WVH – It’s tough. I’m just a naturally a self-doubtful person. My whole life, my self esteem has never been above the line. A lot of musicians/creative people are very introspective, and that’s definitely the case with me. I’m generally an introvert…most of the time.
OD – You probably despise interviews like this then….
WVH – [Laughing]. NO! Not at all! I’m actually warming up to situations like this. I find it nice to finally be able to talk to other people, like yourself. I am forcing myself to step outside my shell, and I’m enjoying the experience. After all, I did make a decision that I was going to sing, and face an audience every other night [Laughing]
OD – That being said, do you find it hard to trust people in this industry… especially because of who you are?
WVH – It’s a very weird double-edged sword, and by that I mean, there are certain people that will let you in comfortably because of my last name, but there are also other people that will stay away from me, because of my last name. I’m just lucky that I’ve surrounded myself with amazing people who help keep this Mammoth ship sailing.

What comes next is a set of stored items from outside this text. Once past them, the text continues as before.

(* ===== verification/Hoare.v ===== *)
(** Postconditions: what holds of the world when a computation returns,
    as triples with their rules, and the triples of the calls that
    write. *)

From stdpp Require Import base tactics numbers strings option list gmap.
From S2P Require Import Prelude JsString JsValue Path World.

(** When [m] starts in a world where [P] holds and returns [a], [Q a]
    holds of the world it leaves.  Nothing is said of the runs that throw
    or leave the process. *)
Definition hoare {A} (P : world → Prop) (m : io A) (Q : A → world → Prop) : Prop :=
  ∀ w a w', P w → m w = (Ret a, w') → Q a w'.

Declare Scope hoare_scope.
Delimit Scope hoare_scope with hoare.
Notation "⦃ P ⦄ m ⦃ a , Q ⦄" := (hoare P m (λ a, Q))
  (at level 20, P at level 200, m at level 200, a binder, Q at level 200,
   format "'[hv' ⦃  P  ⦄ '/  ' m '/' ⦃  a ,  Q  ⦄ ']'") : hoare_scope.
Local Open Scope hoare_scope.

(** ** Rules *)

Section rules.
Context {A B : Type}.
Implicit Types (P : world → Prop) (m : io A) (f : A → io B).

Lemma hoare_consequence P P' m (Q Q' : A → world → Prop) :
  ⦃ P' ⦄ m ⦃ a, Q' a ⦄ → (∀ w, P w → P' w) → (∀ a w, Q' a w → Q a w) →
  ⦃ P ⦄ m ⦃ a, Q a ⦄.
Proof. intros Hm HP HQ w a w' Hw Hr. eapply HQ, Hm; [by apply HP|done]. Qed.

Lemma hoare_trivial P m : ⦃ P ⦄ m ⦃ _, λ _, True ⦄.
Proof. by intros w a w' _ _. Qed.

Lemma hoare_ret P (a : A) : ⦃ P ⦄ mret a ⦃ b, λ w, b = a ∧ P w ⦄.
Proof. by intros w b w' Hw [= <- <-]. Qed.

Lemma hoare_plift P (r : result A) : ⦃ P ⦄ plift r ⦃ a, λ w, r = Ret a ∧ P w ⦄.
Proof. intros w a w' Hw. destruct r; by intros [= <- <-]. Qed.

Lemma hoare_bind P m f (R : A → world → Prop) (Q : B → world → Prop) :
  ⦃ P ⦄ m ⦃ a, R a ⦄ → (∀ a, ⦃ R a ⦄ f a ⦃ b, Q b ⦄) → ⦃ P ⦄ m ≫= f ⦃ b, Q b ⦄.
Proof.
  intros Hm Hf w b w' Hw. rewrite mbind_run.
  destruct (m w) as [[a| | |] w1] eqn:Hr; [|done..]. by eapply Hf, Hm.
Qed.

(** [try]/[catch] with a handler that never returns. *)
Lemma hoare_catch_never P m (h : js_error → io A) (Q : A → world → Prop) :
  ⦃ P ⦄ m ⦃ a, Q a ⦄ → (∀ err w, ¬ is_Ret (h err w).1) → ⦃ P ⦄ pcatch m h ⦃ a, Q a ⦄.
Proof.
  intros Hm Hh w a w' Hw. unfold pcatch. destruct (m w) as [[b|err| |] w1] eqn:Hr.
  - intros [= <- <-]. by eapply Hm.
  - intros Hr'. destruct (Hh err w1). rewrite Hr'. by eexists.
  - done.
  - done.
Qed.

(** A fact that does not depend on the world is assumed once. *)
Lemma hoare_pure (φ : Prop) P m (Q : A → world → Prop) :
  (φ → ⦃ P ⦄ m ⦃ a, Q a ⦄) → ⦃ λ w, φ ∧ P w ⦄ m ⦃ a, Q a ⦄.
Proof. intros Hm w a w' [Hφ Hw]. by apply Hm. Qed.

(** What a computation keeps, however it ends, it keeps when it
    returns. *)
Lemma hoare_preserves (I : world → Prop) m : preserves I m → ⦃ I ⦄ m ⦃ _, I ⦄.
Proof. intros Hm w a w' Hw Hr. specialize (Hm w Hw). by rewrite Hr in Hm. Qed.

End rules.

(** ** The calls that write *)

(** After [writeFileSync] has returned, the path holds the data, in the
    directory of the path. *)
Lemma hoare_writeFileSync P path data :
  ⦃ P ⦄ writeFileSync path data
  ⦃ _, λ w, w_fs w !! path_key path = Some (File data)
            ∧ w_fs w !! path_key (path_dirname path) = Some Dir ⦄.
Proof.
  intros w [] w' _. unfold writeFileSync. prog_unfold. rewrite path_key_dirname.
  destruct (reverse (path_key path)) as [|name rparent] eqn:Hr; [done|].
  pose proof (reverse_cons_ne _ _ _ Hr) as Hne.
  repeat case_match; intros [= <-]; simpl.
  all: by rewrite lookup_insert_eq, lookup_insert_ne.
Qed.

OD – As far as other musical projects go, do you have any other dreams or aspirations for future projects, that you’d like to share?
WVH – I think, having jammed with a bunch of amazing musicians at the Taylor Hawkings memorial show. Playing with Josh Freeze, Dave Grohl and hanging out with so many awesome musicians, it got me thinking how cool it would be to do something like what Dave [Grohl] did on the Sun City Recordings. I’d like to do an album with about fifty different musicians, so who knows? That may actually happen at some point down the line.